ハイブリッド車が欧州で絶好調 トヨタに再び黄金期は訪れるのか?

 トヨタが欧州市場を快走している。

 BBCによれば、フランクフルトで開催されたモーターショーでは、各社ともに「エコ」に力を入れるなか、ひときわ目立ったのが展示車を「ハイブリッド」一色に揃えたトヨタの展示だった。

 背景には、従来ディーゼル車が主流で、ハイブリッド車の売り上げが日米に比べて伸び悩んできた欧州市場で、変化が起き始めていることがあると、海外各紙は伝えている。

【ティッピング・ポイント到来? 欧州ハイブリッド車市場】
 ハイブリッド車を全面に押し出す戦略の立役者、トヨタモーター・ヨーロッパを率いる初の「非日本人」社長のディディエ・ルロワ氏は、フィナンシャル・タイムズ紙に、「ハイブリッド車は、欧州でティッピング・ポイント(そのポイントを超えると、なだれを打つように、その物や事が一気に全体に行き渡る「閾値」のこと)を迎えた」と自信に満ちたコメントを寄せた。

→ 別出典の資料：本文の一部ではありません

(** Two cycles of the demo source in a row: the first notifies, the second
    only fetches. *)
Lemma new_version_processed_once_witness :
  let w := demo_world (js "true") in
  let w1 := snd (checkSourceForNewChangelog demo_env demo_source w) in
  let w2 := snd (checkSourceForNewChangelog demo_env demo_source w1) in
  map kind_of (new_calls w w1) = [KFetch; KAnalyzer; KTTS; KMailer]
  /\ getLastKnownVersion (Some (src_id demo_source)) (db w1) = Some (js "2.0.74")
  /\ db w2 = db w1
  /\ map kind_of (new_calls w1 w2) = [KFetch].
Proof.
  intros w w1 w2.
  destruct (new_version_processed_once demo_env demo_source w (js "2.0.74"))
    as [Hlast Hnext].
  - discriminate.
  - reflexivity.
  - reflexivity.
  - constructor.
  - fold w1 in Hlast, Hnext.
    destruct (Hnext w1 eq_refl) as [Hdb Hcalls]; [vm_compute; reflexivity|].
    fold w2 in Hdb, Hcalls.
    split; [vm_compute; reflexivity|]. split; [assumption|]. split; [assumption|].
    now rewrite Hcalls.
Defined.

(** X13: when a cycle detects a version the history holds, but not for this
    source (for another source, or from before the sources existed), the
    history is left as it was: the version does not become the last known
    one of the source, so the next cycle detects it again, and its
    [notified] flag for the source stays unset even after a successful
    send. *)
Theorem shadowed_version_stays_new (env : Env) (source : ChangelogSource)
    (w : World) (v : list N) :
  src_id source <> [] ->
  fetched_version env source w = Some v ->
  known_version v (changelog_history (db w)) = true ->
  has_row v (src_id source) (changelog_history (db w)) = false ->
  let w' := snd (checkSourceForNewChangelog env source w) in
  changelog_history (db w') = changelog_history (db w)
  /\ getLastKnownVersion (Some (src_id source)) (db w') <> Some v
  /\ is_notified v (src_id source) (changelog_history (db w')) = false.
Proof.
  intros Hsid Hv Hknown Hrow w'.
  assert (Hnew : forall d, changelog_history d = changelog_history (db w) ->
                 getLastKnownVersion (Some (src_id source)) d <> Some v).
  { intros d Hd Hlast. apply getLastKnownVersion_has_row in Hlast; [|assumption].
    rewrite Hd in Hlast. congruence. }
  assert (Hh : changelog_history (db w') = changelog_history (db w)).
  { destruct (cycle_records env source w v Hv (Hnew _ eq_refl)) as [Hdb|Hdb];
      fold w' in Hdb; rewrite Hdb.
    - now apply saveVersion_known.
    - unfold markVersionNotified. cbn [changelog_history set_history].
      rewrite saveVersion_known by assumption. now apply mark_row_absent. }
  split; [assumption|]. split; [now apply Hnew|].
  rewrite Hh. unfold is_notified. unfold has_row in Hrow.
  apply not_true_is_false. intros Hn. apply existsb_exists in Hn as (r & Hin & Hr).
  apply andb_true_iff in Hr as [Hr _].
  assert (Hex : existsb (fun r => str_eqb (hist_version r) v && of_source (src_id source) r)
                  (changelog_history (db w)) = true)
    by (apply existsb_exists; eauto).
  congruence.
Qed.

(** The demo source when 2.0.74 is on record for another source: two cycles
    in a row both send the mail, and the history never changes. *)
Lemma shadowed_version_stays_new_witness :
  let w := shadowed_world in
  let w1 := snd (checkSourceForNewChangelog demo_env demo_source w) in
  let w2 := snd (checkSourceForNewChangelog demo_env demo_source w1) in
  changelog_history (db w1) = changelog_history (db w)
  /\ existsb mail_sent (new_calls w w1) = true
  /\ is_notified (js "2.0.74") (src_id demo_source) (changelog_history (db w1)) = false
  /\ existsb mail_sent (new_calls w1 w2) = true.
Proof.
  intros w w1 w2.
  destruct (shadowed_version_stays_new demo_env demo_source w (js "2.0.74"))
    as (Hh & _ & Hflag).
  - discriminate.
  - reflexivity.
  - reflexivity.
  - reflexivity.
  - fold w1 in Hh, Hflag. split; [assumption|].
    split; [vm_compute; reflexivity|]. split; [assumption | vm_compute; reflexivity].
Defined.

(** * Further properties: the other endpoints *)



Section Demo.

Variable env : Env.


End Demo.



Section Preview.

Lemma preview_length (content : list N) : (length (preview content) <= 503)%nat.
Proof.
  unfold preview. rewrite length_app, length_take.
  destruct (500 <? length content)%nat;
    [change (length (js "...")) with 3%nat | cbn [length]]; lia.
Qed.

Lemma preview_short (content : list N) :
  (length content <= 500)%nat -> preview content = content.
Proof.
  intros H. unfold preview.
  destruct (Nat.ltb_spec 500 (length content)); [lia|].
  rewrite take_ge by lia. apply app_nil_r.
Qed.

Lemma preview_long (content : list N) :
  (500 < length content)%nat ->
  preview content = take 500 content ++ js "..." /\ length (preview content) = 503%nat.
Proof.
  intros H. unfold preview.
  destruct (Nat.ltb_spec 500 (length content)); [|lia].
  split; [reflexivity|]. rewrite length_app, length_take.
  change (length (js "...")) with 3%nat. lia.
Qed.

End Preview.

(** X15: testing a URL writes nothing to the database or to the console,
    calls no service but at most the fetch, and always answers; it answers
    that the URL is valid only when the fetch of that URL succeeded and the
    document parsed, then with the version of the parsed entry and a
    preview of at most 503 units, which is the content itself when that has
    at most 500 units. *)
Theorem test_source_reads_only (URL_valid : list N -> bool) (env : Env)
    (url : option (list N)) (w : World) :
  let r := fst (test_source URL_valid env url w) in
  let w' := snd (test_source URL_valid env url w) in
  db w' = db w
  /\ console w' = console w
  /\ existsb notification_call (new_calls w w') = false
  /\ exists response,
       r = Returned response
       /\ forall v p, response = TestValid v p ->
            exists u answer latest,
              url = Some u
              /\ new_calls w w' = [CallFetch u (Returned answer)]
              /\ resp_ok answer = true
              /\ parseLatestVersion (resp_body answer) = Some latest
              /\ v = entry_version latest
              /\ p = preview (entry_content latest)
              /\ (length p <= 503)%nat
              /\ ((length (entry_content latest) <= 500)%nat -> p = entry_content latest).
Proof.
  intros r w'. subst r w'. unfold test_source, fetchChangelog.
  destruct url as [u|]; [|cbn; unfold new_calls; rewrite drop_all; repeat split; eauto;
                          eexists; split; [reflexivity | discriminate]].
  destruct (truthy u); cbn [negb];
    [|cbn; unfold new_calls; rewrite drop_all; repeat split; eauto;
      eexists; split; [reflexivity | discriminate]].
  destruct (URL_valid u); cbn [negb];
    [|cbn; unfold new_calls; rewrite drop_all; repeat split; eauto;
      eexists; split; [reflexivity | discriminate]].
  unfold try_catch, mbind, M_bind, request, throw, mret, M_ret.
  destruct (http_get env (calls w) u) as [answer|e] eqn:Hget; cbn [fst snd].
  2: { cbn. erewrite new_calls_app by (cbn; reflexivity). repeat split.
       eexists; split; [reflexivity | discriminate]. }
  destruct (resp_ok answer) eqn:Hok; cbn [negb fst snd].
  2: { cbn. erewrite new_calls_app by (cbn; reflexivity). repeat split.
       eexists; split; [reflexivity | discriminate]. }
  destruct (parseLatestVersion (resp_body answer)) as [latest|] eqn:Hparse; cbn [fst snd].
  2: { cbn. erewrite new_calls_app by (cbn; reflexivity). repeat split.
       eexists; split; [reflexivity | discriminate]. }
  cbn [db console add_call]. erewrite new_calls_app by (cbn; reflexivity).
  split; [reflexivity|]. split; [reflexivity|]. split; [reflexivity|].
  eexists. split; [reflexivity|]. intros v p [= <- <-].
  exists u, answer, latest. repeat split; auto using preview_length, preview_short.
Qed.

 同氏がモーターショー前夜の記者会見で語ったところによると、欧州で同社のハイブリッド車の売り上げは6%増を見込んでおり、全販売台数の4分の1を占める堅調ぶりを見せている。マーケットシェアも、2012年の65%から75%に伸びる見込みだという。
 
【難航した市場開拓】
 トヨタが満を持してプリウスを世に送ってから14年。「ハイブリッド車」の先駆けとして順調に売り上げを伸ばしてきた日米に比べ、欧州での売上はなかなか軌道に乗らなかった。従来、ディーゼル車が主流だったことに加え、技術の進歩によってディーゼル車や通常のガソリン車の燃費が向上したこと、そして「電気自動車」の利用価値に対する不信感が根強かったことが足かせとなったためだ。

 しかし、長引く原油の高騰やECによる厳しい二酸化炭素排出量の規制によって、消費者が「エコカーという未来」を考えざるを得なくなったのが好機となった。そして、トヨタが積み重ねてきた技術の進歩への信頼という土壌が醸成されていたことにより「ティッピング・ポイント」が到来した、というのが、ルロワ社長の分析だ。

【巨額の投資に勝機はあるか? トヨタの賭け】
 現在のプリウスで第三世代となる、トヨタの「ハイブリッド車」は、莫大な研究開発費から、売っても「利益にならない」との風評が根強い。ルロア氏はこれを「根も葉もない」と一蹴する。ハイブリッド車の売り上げによって、トヨタの利益は順調に伸びているというのだ。

 とはいえ、トヨタが投じた最新の研究開発費は70億ドルに上り、この開発費用が、2014年度の収支に重くのしかかることになる。内部にも、欧州に不況の影が今なお色濃く残ることをもって、6年続く販売低迷が反転するには、最低でも2015年まではかかるという慎重論もあったという。

 しかし、失業率が底を打ち、消費者マインドが好転しつつあるという独自の調査結果などにより、ルロワ氏の見通しは前向きだ。「2007年の、黄金期に戻るには時間がかかる。しかし、いずれ、トヨタは黄金期を取り戻す」と語る。

【続くトヨタの挑戦】
 ルロワ氏は、「いつか、電気自動車でなければ主要都市の走行を禁じられる時代が来る」と考えている。その時代を見据え、トヨタは現在、燃料電池ハイブリッド車の開発に着手している。

「次のゲームチェンジャー」と見なされているこの車を、トヨタでは2015年に市場に送り出す予定だという。電気自動車に必須のインフラ整備については、「普及についてくる」との考えだ。

〈逆境を忘れない〉
 2009年に、アメリカから始まった「トヨタ・バッシング」ともいわれるクレームの嵐は、野火のごとく広がり、「世界のトヨタ」に大ダメージを与えた。ヨーロッパ市場も例外ではなく、大規模なリコールが続いた。ルロア氏はこれについて、「風評被害も少なくない」と語りながら、トヨタは今後も、この経験を忘れず、さりとてリコールを恐れず「ゼロ・トレランス方式」を貫くと宣言している。それが、「消費者の信頼を得る唯一の方法」だと考えているからだ。

【欧州を席巻するエコカー・テクノロジー】
 王者トヨタを追うライバル、日産自動車は、電気自動車リーフに力を入れている。欧州での拠点は、イギリス北部のサンダーランドだ。イギリス政府もこれを歓迎。同国を成長産業である「エコカー・テクノロジー」の中心地にするべく、10億ポンドの投資計画を発表したという。

 欧州のエコカー業界から、目が離せない。